Today at work one of the venders brought in donuts. Not Duncan or Krispy-Kreme but Entenmann's. I hadn't had one for over three years and with my first bite I was transported back to a happier time. A time when I could laugh off 300 calories, a time before Al-Qaeda and Global Warming. I did have a two donut a day habit, but I was happy. The sky seemed bluer and the birds sang louder as I savored of my chocolate Entenmann's donuts . I must move ahead with my life and strengthen what remains, but my heart will always remain here.

Monday, May 05, 2008

Bo responds to the charges laid at his door.

Ten things Bo hates about Babba:

1) Only changes my water dish when algae starts to grow.
2) Talks to me in complex sentences when I only have a ten word vocabulary.
3) Too cheap to fence the yard. My chain is only eight feet long - really helps me work off that extra energy.
4) Tells everyone that I'm only pet quality and not show quality. He calls me a blem and boasts about only paying $500 for a Welsh Terrier.
5) Constantly makes up derogatory names for me. This week I'm "poop-head."
6) Drugs me with Vistaril under the guise of allergy medicine, just to make me sleep more.
7) Does silly "take-downs" with me just to prove dominance. Let's see - he weighs 10 times more than a Welsh Terrier. Ooh, I feel dominated now!
8) Locks me up in my crate for hours with a stupid stuffed bird and the radio on so I don't realize I'm alone. Duh!
9) Drives me around for hours while he does errands. Being locked in a Tupperware container in a hot car is his idea of "quality time" with his dog.
10) He feeds me "thimble " size portions of diet food and then he wonders why I'm always starving.

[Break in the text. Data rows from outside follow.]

Lemma sys_ok_refuse s i : sys_ok s -> sys_ok (sys_refuse i s).
Proof.
  intros Hok. unfold sys_refuse. destruct (sys_flight s !! i) as [p|] eqn:Hp; [|done]. set (s' := mkSystem _ _ _ _ _).
  assert (forall code topic, pending_ids code topic s ≡ₚ option_list (flight_id code p) ++ pending_ids code topic s') as Hpend.
  { intros code topic. unfold pending_ids. rewrite (flight_ids_delete _ _ _ _ Hp). by rewrite <-app_assoc. }
  destruct Hok as [Hd Hh Hl Hc Hpools Hn Hdec Hx]. split; try done.
  - rewrite (delete_Permutation _ _ _ Hp) in Hc. by apply Forall_cons in Hc as [_ ?].
  - intros code topic Ht. specialize (Hn code topic Ht). rewrite Hpend in Hn. by apply NoDup_app in Hn as (_ & _ & ?).
  - intros x [Hb Hin]%list_elem_of_filter. apply (sender_keep s); try done; [by apply Hx|].
    intros topic Ht. split; [done|]. rewrite Hpend, elem_of_app. intros [Hid|?]; [exfalso|done].
    destruct p as [d| | | | | |]; try (by apply not_elem_of_nil in Hid). cbn in Hid. case_decide as Hcode; [|by apply not_elem_of_nil in Hid].
    apply list_elem_of_singleton in Hid. cbn in Hb. apply bool_decide_eq_false in Hb. by apply Hb.
Qed.

(** A task that answers nobody goes. *)
Definition without_task (i : nat) s : System :=
  with_world (set_spawned (delete i (spawned (runtime (sys_world s)))) (sys_world s)) s.

Lemma without_task_pending s i t code topic :
  spawned (runtime (sys_world s)) !! i = Some t ->
  pending_ids code topic s ≡ₚ option_list (resolving_id topic t) ++ pending_ids code topic (without_task i s).
Proof.
  intros Ht. unfold pending_ids, resolving_ids. rewrite (omap_delete _ _ _ _ Ht).
  change (flight_ids code (without_task i s)) with (flight_ids code s).
  change (held_ids code (without_task i s)) with (held_ids code s). cbn. solve_Permutation.
Qed.

Lemma sys_ok_without s i t :
  sys_ok s -> spawned (runtime (sys_world s)) !! i = Some t -> task_answer t = None -> sys_ok (without_task i s).
Proof.
  intros Hok Ht Hno.
  assert (forall code topic, pending_ids code topic s ≡ₚ pending_ids code topic (without_task i s)) as Hpend.
  { intros code topic. rewrite (without_task_pending _ _ _ _ _ Ht). by destruct t. }
  destruct Hok as [Hd Hh Hl Hc Hpools Hn Hdec Hx]. split; try done.
  - intros code topic Htop. rewrite <-Hpend. by apply Hn.
  - intros topic id r Hin. apply Hdec. apply (delete_sub i), Hin.
  - intros x Hin. apply (sender_keep s); try done; [by apply Hx|]. intros topic _. split; [done|]. by rewrite Hpend.
Qed.

(** A task's answer: the caller whose channel the pool holds is answered, and the
    message is nowhere any more. *)
Lemma resolve_pending s i topic id r code topic' id' :
  spawned (runtime (sys_world s)) !! i = Some (TaskResolveAck topic id r) -> (topic', id') <> (topic, id) ->
  id' ∈ pending_ids code topic' s -> id' ∈ pending_ids code topic' (without_task i s).
Proof.
  intros Ht Hne. rewrite (without_task_pending _ _ _ _ _ Ht), elem_of_app. intros [Hin|Hin]; [exfalso|done].
  cbn in Hin. case_decide; [|by apply not_elem_of_nil in Hin]. apply list_elem_of_singleton in Hin. congruence.
Qed.

Lemma sys_ok_resolve_nobody s i topic id r :
  sys_ok s -> spawned (runtime (sys_world s)) !! i = Some (TaskResolveAck topic id r) ->
  pool_of topic (sys_world s) !! id = None -> sys_ok (without_task i s).
Proof.
  intros Hok Ht Hnone. pose proof (fun code topic => without_task_pending s i _ code topic Ht) as Hpend.
  pose proof Hok as [Hd Hh Hl Hc Hpools Hn Hdec Hx]. split; try done.
  - intros code topic' Htop. specialize (Hn code topic' Htop). rewrite Hpend in Hn. by apply NoDup_app in Hn as (_ & _ & ?).
  - intros topic' id' r' Hin. apply Hdec. apply (delete_sub i), Hin.
  - intros x Hin. destruct (Hx x Hin) as (topic' & Htop' & Hlt & Hcase). exists topic'. split; [done|]. split; [done|].
    destruct Hcase as [?|(Hw & Hp & Hi)]; [by left|right]. split; [done|]. split; [done|].
    eapply resolve_pending; [done| |done]. intros [= -> E]. by rewrite E, Hnone in Hp.
Qed.

Lemma sys_ok_resolve s i topic id r :
  sys_ok s -> spawned (runtime (sys_world s)) !! i = Some (TaskResolveAck topic id r) ->
  sys_ok (with_world (run_resolve_ack topic id r (sys_world (without_task i s))) (without_task i s)).
Proof.
  intros Hok Ht. unfold run_resolve_ack. change (topic_heap (runtime (sys_world (without_task i s)))) with
    (topic_heap (runtime (sys_world s))).
  destruct (topic_heap (runtime (sys_world s)) !! topic) as [inner|] eqn:Hinner.
  2: { eapply (sys_ok_resolve_nobody s i topic id r); [done..|]. unfold pool_of. by rewrite Hinner. }
  destruct (ack_waiting_pool inner !! id) as [tx|] eqn:Htx.
  2: { eapply (sys_ok_resolve_nobody s i topic id r); [done..|]. by rewrite (elem_of_pool _ _ _ Hinner). }
  set (w' := oneshot_send tx r _). set (s' := with_world w' (without_task i s)).
  set (inner' := mkTopicInner (inner_code inner) (delete id (ack_waiting_pool inner)) (local_endpoints inner)) in *.
  assert (node w' = node (sys_world s) /\ topic_heap (runtime w') = <[topic := inner']> (topic_heap (runtime (sys_world s))) /\
    next_loc (runtime w') = next_loc (runtime (sys_world s)) /\
    spawned (runtime w') = delete i (spawned (runtime (sys_world s))) /\
    (forall c, c <> tx -> oneshots (runtime w') !! c = oneshots (runtime (sys_world s)) !! c) /\
    (oneshots (runtime (sys_world s)) !! tx = Some OneshotWaiting -> oneshots (runtime w') !! tx = Some (OneshotSent r)) /\
    (forall r', oneshots (runtime (sys_world s)) !! tx = Some (OneshotSent r') ->
       oneshots (runtime w') !! tx = Some (OneshotSent r')))
    as (Hnode & Hheap & Hnext & Hsp & Hone & Hwait & Hsent).
  { unfold w', oneshot_send. cbn [runtime oneshots set_topic_heap]. change (oneshots (runtime (sys_world (without_task i s)))) with
      (oneshots (runtime (sys_world s))). destruct (oneshots (runtime (sys_world s)) !! tx) as [[| |]|] eqn:Ho; split_and!; try done.
    - intros c Hne. cbn. by rewrite lookup_insert_ne.
    - intros _. cbn. by rewrite lookup_insert_eq.
    - intros r1 <-. exact Ho. }
  clearbody w'. assert (sys_world s' = w') as Hw by done.
  pose proof Hok as [Hd Hh Hl Hc [Hp1 Hp2] Hn Hdec Hx]. split; rewrite ?Hw; unfold get_topic; rewrite ?Hnode; try done.
  - intros code topic' (j & t & Hj & Hcode & Hdt)%Hh. rewrite Hheap. destruct (decide (topic' = topic)) as [->|Hne].
    + rewrite lookup_insert_eq. exists inner', t. naive_solver.
    + rewrite lookup_insert_ne by done. by exists j, t.
  - assert (forall l j k c, topic_heap (runtime w') !! l = Some j -> ack_waiting_pool j !! k = Some c ->
      exists j0, topic_heap (runtime (sys_world s)) !! l = Some j0 /\ ack_waiting_pool j0 !! k = Some c) as Hback.
    { intros l j k c Hlj Hk. rewrite Hheap in Hlj. apply lookup_insert_Some in Hlj as [[<- <-]|[_ Hlj]]; [|eauto].
      exists inner. split; [done|]. cbn in Hk. by apply lookup_delete_Some in Hk as [_ ?]. }
    split.
    + intros l j k c Hlj Hk. rewrite Hnext. destruct (Hback _ _ _ _ Hlj Hk) as (j0 & ? & ?). by eapply Hp1.
    + intros l1 l2 j1 j2 k1 k2 c Hl1 Hl2 Hk1 Hk2. destruct (Hback _ _ _ _ Hl1 Hk1) as (? & ? & ?).
      destruct (Hback _ _ _ _ Hl2 Hk2) as (? & ? & ?). by eapply Hp2.
  - intros code topic' Htop. specialize (Hn code topic' Htop). rewrite (without_task_pending _ _ _ _ _ Ht) in Hn.
    apply NoDup_app in Hn as (_ & _ & Hn). unfold pending_ids, resolving_ids in *. rewrite Hw, Hsp. exact Hn.
  - rewrite Hsp. intros topic' id' r' Hin. apply Hdec. apply (delete_sub i), Hin.
  - intros x Hin. destruct (Hx x Hin) as (topic' & Htop' & Hlt & Hcase). exists topic'. rewrite Hw. unfold get_topic.
    rewrite Hnode, Hnext. split; [done|]. split; [done|].
    destruct Hcase as [(r' & Hr' & Hd')|(Hwx & Hp & Hi)].
    { left. exists r'. split; [|done]. destruct (decide (sender_channel x = tx)) as [E|Hne]; [|by rewrite Hone].
      rewrite E in *. by apply Hsent. }
    assert (exists j, topic_heap (runtime (sys_world s)) !! topic' = Some j /\ ack_waiting_pool j !! sender_id x = Some (sender_channel x))
      as (j & Hj & Hjx).
    { unfold pool_of in Hp. destruct (topic_heap (runtime (sys_world s)) !! topic'); [eauto|by rewrite lookup_empty in Hp]. }
    destruct (decide (sender_channel x = tx)) as [E|Hne].
    { rewrite E in *. destruct (Hp2 _ _ _ _ _ _ _ Hj Hinner Hjx Htx) as [-> ->]. left. exists r. split; [by apply Hwait|].
      apply Hdec. by eapply list_elem_of_lookup_2. }
    right. rewrite Hone by done. split; [done|]. split.
    + unfold pool_of. rewrite Hheap. destruct (decide (topic' = topic)) as [->|Hnt].
      * rewrite lookup_insert_eq. cbn. rewrite lookup_delete_ne by congruence. congruence.
      * rewrite lookup_insert_ne by done. by rewrite Hj.
    + assert (sender_id x ∈ pending_ids (sender_topic x) topic' (without_task i s)) as Hi'
        by (eapply resolve_pending; [done|congruence|done]).
      unfold pending_ids, resolving_ids in *. rewrite Hw, Hsp. exact Hi'.
Qed.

Ten things Bo loves about Babba:

They are too numerous to list.

Sunday, May 04, 2008

Bo's in deep doo-doo.

Ten things I hate about Bo:
1) he smells like a ferret
2) he never comes when you call
3) he can't be trusted
4) he has allergies
5) he is narcissistic
6) he has an insatiable appetite
7) he poops on top of shrubberies
8) he steals food
9) he won't heel
10) he can't have someone walking behind him without turning his head 180 degrees like Linda Blair.

Ten things I love about Bo:

Could a brain damaged one eyed dog that walks in circles and falls down be a bigger pain in the ass? Meet Cooper. Nothing can try one's patience more than a terrier with Asperger's. Syndrome.